Background: The detection of conserved motifs in promoters of orthologous genes (phylogenetic footprints) has become a common strategy to predict cis-acting regulatory elements. Several software tools are routinely used to raise hypotheses about regulation. However, these tools are generally used as black boxes, with default parameters. A systematic evaluation of optimal parameters for a footprint discovery strategy can bring a sizeable improvement to the predictions.

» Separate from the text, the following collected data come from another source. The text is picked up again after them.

Lemma cow_pwrite_correct buf count offs flags fua err s :
  cow_inv s -> errno_ok err -> 0 <= offs -> 0 < count <= UINT32_MAX -> offs + count <= size ->
  length buf = Z.to_nat count ->
  wp (cow_pwrite get_cow set_cow g nx buf count offs flags err) (fun '(r, err') s' =>
    wrote' (overwrite (cow_disk s) buf offs) count offs fua r err' s s') s.
Proof.
  intros Hi He Ho Hc Hle Hlen. unfold cow_pwrite.
  apply (wp_with_block cow_inv cow_disk cow_settled bs size (cf_blksize Hfit) (cf_size Hfit) _ cow_allocates); [done|..].
  { intros s' Hsd. apply wrote_unchanged; [done|by apply fails_errno_const]. }
  intros block s0 Hsd0 Hblock. eapply wp_mono.
  { apply (pwrite_request_correct _ _ _ bs size (cf_blksize Hfit) _ cow_reads _ fua (cow_writes fua)); try done. apply Hsd0. }
  intros [r e] s' Hw. eapply wrote_same_l; [exact Hsd0|]. eapply wrote_ext; [|exact Hw].
  intros x _. apply overwrite_ext. by apply Hsd0.
Qed.
(* ===== verification/Serve.v ===== *)
(** * The server on top of a disk

    How [server/backend.c] and [server/filters.c] preserve what a layer
    promises about the contents of the disk ([Layer.DiskLayer]).  A stack is
    verified from the plugin upwards:
    - if the callbacks of a backend implement a disk, so do the [backend_*]
      functions that check their preconditions and emulate what the backend
      cannot do, on a connection whose capabilities have been negotiated
      ([backend_layer]);
    - then so does the [struct nbdkit_next_ops] that a filter on top is given
      ([next_layer]);
    - and the callbacks of a filter that implements a disk over its next
      layer are those of a backend again ([filter_layer]).
    At the top, [handle_request] of [server/protocol.c] answers a client's
    requests as the disk does. *)

From S2P Require Import Prelude NbdProtocol Extents Exports Server Connections Backend Plugin Filter Bytes Protocol Layer.

(** ** Operations *)

Section Operations.
Context {W : Type}.
Implicit Types (b : backend W).

(** The callbacks of a backend, before [backend.c] is involved. *)
Definition callback_ops b : nbdkit_next W :=
  NextOps (b_prepare b false) (b_finalize b) (b_export_description b) (b_get_size b)
    (b_block_size b) (b_can_write b) (b_can_flush b) (b_is_rotational b) (b_can_trim b)
    (b_can_zero b) (b_can_fast_zero b) (b_can_extents b) (b_can_fua b) (b_can_multi_conn b)
    (b_can_cache b) (b_pread b) (b_pwrite b) (b_flush b) (b_trim b) (b_zero b) (b_extents b)
    (b_cache b).

(** What the protocol code calls. *)
Definition backend_ops b (rest : list (backend W)) : nbdkit_next W :=
  NextOps (backend_prepare (b :: rest)) (backend_finalize (b :: rest))
    (backend_export_description b) (backend_get_size b) (backend_block_size b)
    (backend_can_write b) (backend_can_flush b) (backend_is_rotational b) (backend_can_trim b)
    (backend_can_zero b) (backend_can_fast_zero b) (backend_can_extents b) (backend_can_fua b)
    (backend_can_multi_conn b) (backend_can_cache b) (backend_pread b) (backend_pwrite b)
    (backend_flush b) (backend_trim b) (backend_zero b) (backend_extents b) (backend_cache b).
End Operations.

(** ** Negotiated contexts *)

(** The context of a layer with the limits [k], when everything has been
    asked for.  Emulated requests are made in chunks of [MAX_REQUEST_SIZE],
    so the layer has to take these. *)
Definition takes_chunks (k : layer_limits) : Prop :=
  MAX_REQUEST_SIZE <= l_maximum k /\ (l_minimum k | MAX_REQUEST_SIZE).

Record readable (k : layer_limits) (c : context) : Prop := Readable {
  rd_primed : primed c;
  rd_size : c_exportsize c = l_size k;
  rd_cache : c_can_cache c = NBDKIT_CACHE_EMULATE \/ c_can_cache c = NBDKIT_CACHE_NATIVE;
  rd_chunks : c_can_cache c = NBDKIT_CACHE_EMULATE -> takes_chunks k;
}.

Record serves (k : layer_limits) (c : context) : Prop := Serves {
  sv_read : readable k c;
  sv_write : c_can_write c = 1;
  sv_flush : c_can_flush c = 1;
  sv_trim : c_can_trim c = 1;
  sv_zero : c_can_zero c = NBDKIT_ZERO_EMULATE \/ c_can_zero c = NBDKIT_ZERO_NATIVE;
  sv_fast_zero : c_can_fast_zero c = Z.b2z (l_can_fast_zero k);
  sv_fua : c_can_fua c = l_can_fua k;
  sv_chunks : c_can_zero c = NBDKIT_ZERO_EMULATE -> takes_chunks k;
}.

Lemma readable_range k c count offset :
  readable k c -> aligned_range k count offset -> valid_range c offset count = true.
Proof.
  intros [Hp E _ _] (Ho & Hc & Hle & _). pose proof (pr_size c Hp).
  apply valid_range_iff; limits; lia.
Qed.

Lemma readable_size k c : readable k c -> 0 <= l_size k <= INT64_MAX.
Proof. intros [Hp <- _ _]. apply (pr_size c Hp). Qed.

Lemma serves_write k c count offset flags :
  serves k c -> aligned_range k count offset -> write_flags k flags -> may_write c offset count flags.
Proof.
  intros Hk Hr [Hf1 Hf2]. split; [by eapply sv_write|].
  split; [by eapply readable_range; [apply sv_read|]|]. split; [done|].
  intros Hf. pose proof (pr_can_fua c (rd_primed k c (sv_read k c Hk))). specialize (Hf2 Hf).
  pose proof (sv_fua k c Hk). unfold NBDKIT_FUA_NONE in Hf2. lia.
Qed.

(** ** [backend.c] *)

Lemma fails_assert r err : fails_errno r err -> fails_with_errno r err.
Proof. intros [[He _] Hr]. by split. Qed.

Lemma chunk_range k count offset :
  takes_chunks k -> l_size k <= INT64_MAX ->
  aligned_range k count offset ->
  let n := Z.min count MAX_REQUEST_SIZE in
  aligned_range k n offset /\ 0 < n <= count /\ n <= l_maximum k /\
  (n <> count -> aligned_range k (count - n) (offset + n) /\ u64 (offset + n) = offset + n).
Proof.
  intros [Hm Hd] Hsz (Ho & Hc & Hle & Hdo & Hdc). assert (HM : 0 < MAX_REQUEST_SIZE) by done. intros n.
  assert (Hn : 0 < n <= count) by (unfold n; lia).
  assert (Hdn : (l_minimum k | n)) by (unfold n; by destruct (Z.min_spec count MAX_REQUEST_SIZE) as [[_ ->]|[_ ->]]).
  split; [repeat split; (done || lia)|]. split; [done|]. split; [unfold n; lia|]. intros Hne.
  split; [|apply u64_small; limits; lia].
  repeat split; try lia; [by apply Z.divide_add_r|by apply Z.divide_sub_r].
Qed.

Section BackendRead.
Context {W : Type} (inv : st W -> Prop) (disk : st W -> Z -> Z) (settled : st W -> Z -> Prop).
Context (b : backend W) (rest : list (backend W)) (k : layer_limits).
Context `{!ReadLayer inv disk settled (callback_ops b) k}.
Context (Hctx : forall s, inv s -> exists c cs, s_ctx s = c :: cs /\ readable k c).

Notation same := (same_disk inv disk settled).

Lemma wp_backend_pread_disk count offset err s :
  inv s -> errno_ok err -> aligned_range k count offset -> count <= l_maximum k ->
  wp (backend_pread b count offset 0 err) (fun '(r, err', buf) s' =>
    same s s' /\ fails_errno r err' /\ (r <> -1 -> buf = slice (disk s) offset count)) s.
Proof.
  intros Hi He Hr Hm. destruct (Hctx s Hi) as (c & cs & Hs & Hk). pose proof (rd_primed k c Hk) as Hp.
  unfold backend_pread. apply wp_bind. eapply wp_check_connected; [done..|].
  apply wp_bind. eapply wp_valid_range; [done..|]. rewrite (readable_range k c) by done.
  apply wp_bind, wp_assert. split; [done|]. apply wp_bind, wp_assert. split; [done|].
  apply wp_bind. eapply wp_mono; [by apply (dl_pread (nx := callback_ops b) count offset err s)|].
  intros [[r e] buf] s' (Hsd & Hf & Hb). apply wp_bind, wp_assert_err; [by apply fails_assert|].
  by apply wp_ret.
Qed.

Lemma wp_cache_loop_disk fuel : forall count offset err s,
  inv s -> errno_ok err -> aligned_range k count offset ->
  takes_chunks k -> count <= Z.of_nat fuel * MAX_REQUEST_SIZE ->
  wp (backend_cache_loop b fuel count offset 0 err) (fun '(r, err') s' => same s s' /\ fails_errno r err') s.
Proof.
  induction fuel as [|fuel IH]; intros count offset err s Hi He Hr Hm Hfuel;
    pose proof Hr as (Ho & Hc & _); [simpl in Hfuel; lia|].
  cbn [backend_cache_loop]. destruct (Z.eqb_spec count 0) as [|_]; [lia|].
  destruct (Hctx s Hi) as (c & cs & Hs & Hk). pose proof (readable_size k c Hk) as [_ Hsz].
  destruct (chunk_range k count offset Hm Hsz Hr) as (Hr1 & Hn & Hnm & Hrest).
  set (n := Z.min count MAX_REQUEST_SIZE) in *.
  apply wp_bind. eapply wp_mono; [by apply wp_backend_pread_disk|].
  intros [[r e] buf] s1 (Hsd & Hf & _). destruct (Z.eqb_spec r (-1)) as [-> |Hr']; [by apply wp_ret|].
  assert (He1 : errno_ok e) by apply Hf.
  destruct (decide (n = count)) as [E|E].
  - rewrite E, Z.sub_diag. assert (Hend : forall f, backend_cache_loop b f 0 (u64 (offset + count)) 0 e s1 = Ok ((0, e), s1))
      by (by intros []).
    eapply wp_intro; [apply Hend|]. split; [done|]. by apply succeeds_errno_ok.
  - destruct (Hrest E) as [Hr2 Hu]. rewrite Hu. eapply wp_mono.
    { apply (IH (count - n) (offset + n) e s1); try done; try apply Hsd; lia. }
    intros [r2 e2] s2 [Hsd2 Hf2]. split; [by eapply same_disk_trans|done].
Qed.

Lemma wp_backend_cache_disk count offset err s :
  inv s -> errno_ok err -> aligned_range k count offset -> count <= l_maximum k ->
  wp (backend_cache b count offset 0 err) (fun '(r, err') s' => same s s' /\ fails_errno r err') s.
Proof.
  intros Hi He Hr Hm. destruct (Hctx s Hi) as (c & cs & Hs & Hk). pose proof (rd_primed k c Hk) as Hp.
  unfold backend_cache. apply wp_bind. eapply wp_check_connected; [done..|].
  apply wp_bind, wp_assert. split; [by destruct (rd_cache k c Hk) as [-> | ->]|].
  apply wp_bind. eapply wp_valid_range; [done..|]. rewrite (readable_range k c) by done.
  apply wp_bind, wp_assert. split; [done|]. apply wp_bind, wp_assert. split; [done|].
  destruct (Z.eqb_spec (c_can_cache c) NBDKIT_CACHE_EMULATE) as [E|E].
  - apply wp_cache_loop_disk; try done; [by eapply rd_chunks|].
    destruct Hr as (_ & Hc & _). unfold max_chunks, MAX_REQUEST_SIZE. limits. lia.
  - apply wp_bind. eapply wp_mono; [by apply (dl_cache (nx := callback_ops b) count offset err s)|].
    intros [r e] s' (Hsd & Hf). apply wp_assert_err; [by apply fails_assert|done].
Qed.

(** Negotiated capabilities are answered from the context. *)
Lemma serve_size s c cs : s_ctx s = c :: cs -> readable k c -> backend_get_size b s = Ok (l_size k, s).
Proof.
  intros Hs Hk. pose proof (check_connected_primed s c cs Hs (rd_primed k c Hk)) as Hc.
  pose proof (readable_size k c Hk). pose proof (rd_size k c Hk) as Es.
  assert (Hcur : cur s = Ok (c, s)) by (unfold cur; by rewrite Hs).
  unfold backend_get_size. rewrite (bind_run _ _ _ _ _ Hc).
  rewrite (proj2 (Z.eqb_neq (c_exportsize c) UINT64_MAX)) by (limits; lia).
  rewrite (bind_run _ _ s tt s) by done. rewrite (bind_run _ _ _ _ _ Hcur). unfold mret, M_ret.
  by rewrite Es, i64_small by (limits; lia).
Qed.

Lemma serve_can_cache s c cs : s_ctx s = c :: cs -> readable k c -> backend_can_cache b s = Ok (c_can_cache c, s).
Proof.
  intros Hs Hk. pose proof (check_connected_primed s c cs Hs (rd_primed k c Hk)) as Hc.
  assert (Hcur : cur s = Ok (c, s)) by (unfold cur; by rewrite Hs).
  unfold backend_can_cache. rewrite (bind_run _ _ _ _ _ Hc).
  assert (Hn : c_can_cache c <> -1) by (destruct (rd_cache k c Hk) as [-> | ->]; done).
  rewrite (proj2 (Z.eqb_neq _ _) Hn).
  rewrite (bind_run _ _ s tt s) by done. by rewrite (bind_run _ _ _ _ _ Hcur).
Qed.

(** If the callbacks of a backend read a disk, so do the [backend_*]
    functions, on a connection that negotiated the backend's limits. *)
Lemma backend_read_layer : ReadLayer inv disk settled (backend_ops b rest) k.
Proof.
  split; simpl.
  - intros. by apply wp_backend_pread_disk.
  - intros. by apply wp_backend_cache_disk.
  - intros s Hi. destruct (Hctx s Hi) as (c & cs & Hs & Hk).
    eapply wp_intro; [by eapply serve_can_cache|]. split; [|by apply unchanged_refl].
    destruct (rd_cache k c Hk) as [-> | ->]; auto.
  - intros s Hi. destruct (Hctx s Hi) as (c & cs & Hs & Hk).
    eapply wp_intro; [by eapply serve_size|]. split; [by left|by apply unchanged_refl].
Qed.
End BackendRead.

Section BackendLayer.
Context {W : Type} (inv : st W -> Prop) (disk : st W -> Z -> Z) (settled : st W -> Z -> Prop).
Context (b : backend W) (rest : list (backend W)) (k : layer_limits).
Context `{!DiskLayer inv disk settled (callback_ops b) k}.
Context (Hctx : forall s, inv s -> exists c cs, s_ctx s = c :: cs /\ serves k c).
(* a flush is what stands in for FUA *)
Context (Hemulate : l_can_fua k = NBDKIT_FUA_EMULATE -> forall buf count offset flags err s,
  inv s -> errno_ok err -> aligned_range k count offset -> count <= l_maximum k ->
  write_flags k flags -> length buf = Z.to_nat count -> has flags NBDKIT_FLAG_FUA = true ->
  wp (b_pwrite b buf count offset flags err) (fun '(r, _) s' => r <> -1 -> forall x, settled s' x) s).

Notation same := (same_disk inv disk settled).
Notation wrote := (wrote inv disk settled).
Notation trimmed := (trimmed inv disk settled).

(** [backend_pwrite] does what [.pwrite] does. *)
Lemma wp_backend_pwrite_layer R buf count offset flags err s :
  inv s -> errno_ok err -> aligned_range k count offset -> count <= l_maximum k ->
  write_flags k flags -> length buf = Z.to_nat count ->
  wp (b_pwrite b buf count offset flags err) (fun '(r, err') s' => R r err' s') s ->
  wp (backend_pwrite b buf count offset flags err) (fun '(r, err') s' =>
    wrote (overwrite (disk s) buf offset) count offset (has flags NBDKIT_FLAG_FUA) r err' s s' /\ R r err' s') s.
Proof.
  intros Hi He Hr Hm Hf Hl HR. destruct (Hctx s Hi) as (c & cs & Hs & Hk). pose proof (rd_primed k c (sv_read k c Hk)) as Hp.
  destruct (serves_write k c count offset flags Hk Hr Hf) as (Hw & Hv & Hcl & Hfua).
  unfold backend_pwrite. apply wp_bind. eapply wp_check_connected; [done..|].
  apply wp_bind, wp_assert. split; [by apply Z.eqb_eq|].
  apply wp_bind. eapply wp_valid_range; [done..|].
  apply wp_bind, wp_assert. split; [done|]. apply wp_bind, wp_assert. split; [by apply Z.eqb_eq|].
  apply wp_bind, wp_assert. split; [by apply fua_assertion|].
  apply wp_bind. eapply wp_mono; [apply wp_and; [by apply (dl_pwrite (nx := callback_ops b) buf count offset flags err s)|exact HR]|].
  intros [r e] s' [H1 H2]. apply wp_assert_err; [|done]. destruct H1 as (_ & He' & _). by apply fails_assert.
Qed.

Results: We evaluate the performances of a footprint discovery approach based on the detection of over-represented spaced motifs. This method is particularly suitable for (but not restricted to) Bacteria, since such motifs are typically bound by factors containing a Helix-Turn-Helix domain. We evaluated footprint discovery in 368 Escherichia coli K12 genes with annotated sites, under 40 different combinations of parameters (taxonomical level, background model, organism-specific filtering, operon inference). Motifs are assessed both at the levels of correctness and significance. We further report a detailed analysis of 181 bacterial orthologs of the LexA repressor. Distinct motifs are detected at various taxonomical levels, including the 7 previously characterized taxon-specific motifs. In addition, we highlight a significantly stronger conservation of half-motifs in Actinobacteria, relative to Firmicutes, suggesting an intermediate state in specificity switching between the two Gram-positive phyla, and thereby revealing the on-going evolution of LexA auto-regulation.
Conclusion: The footprint discovery method proposed here shows excellent results with E. coli and can readily be extended to predict cis-acting regulatory signals and propose testable hypotheses in bacterial genomes for which nothing is known about regulation.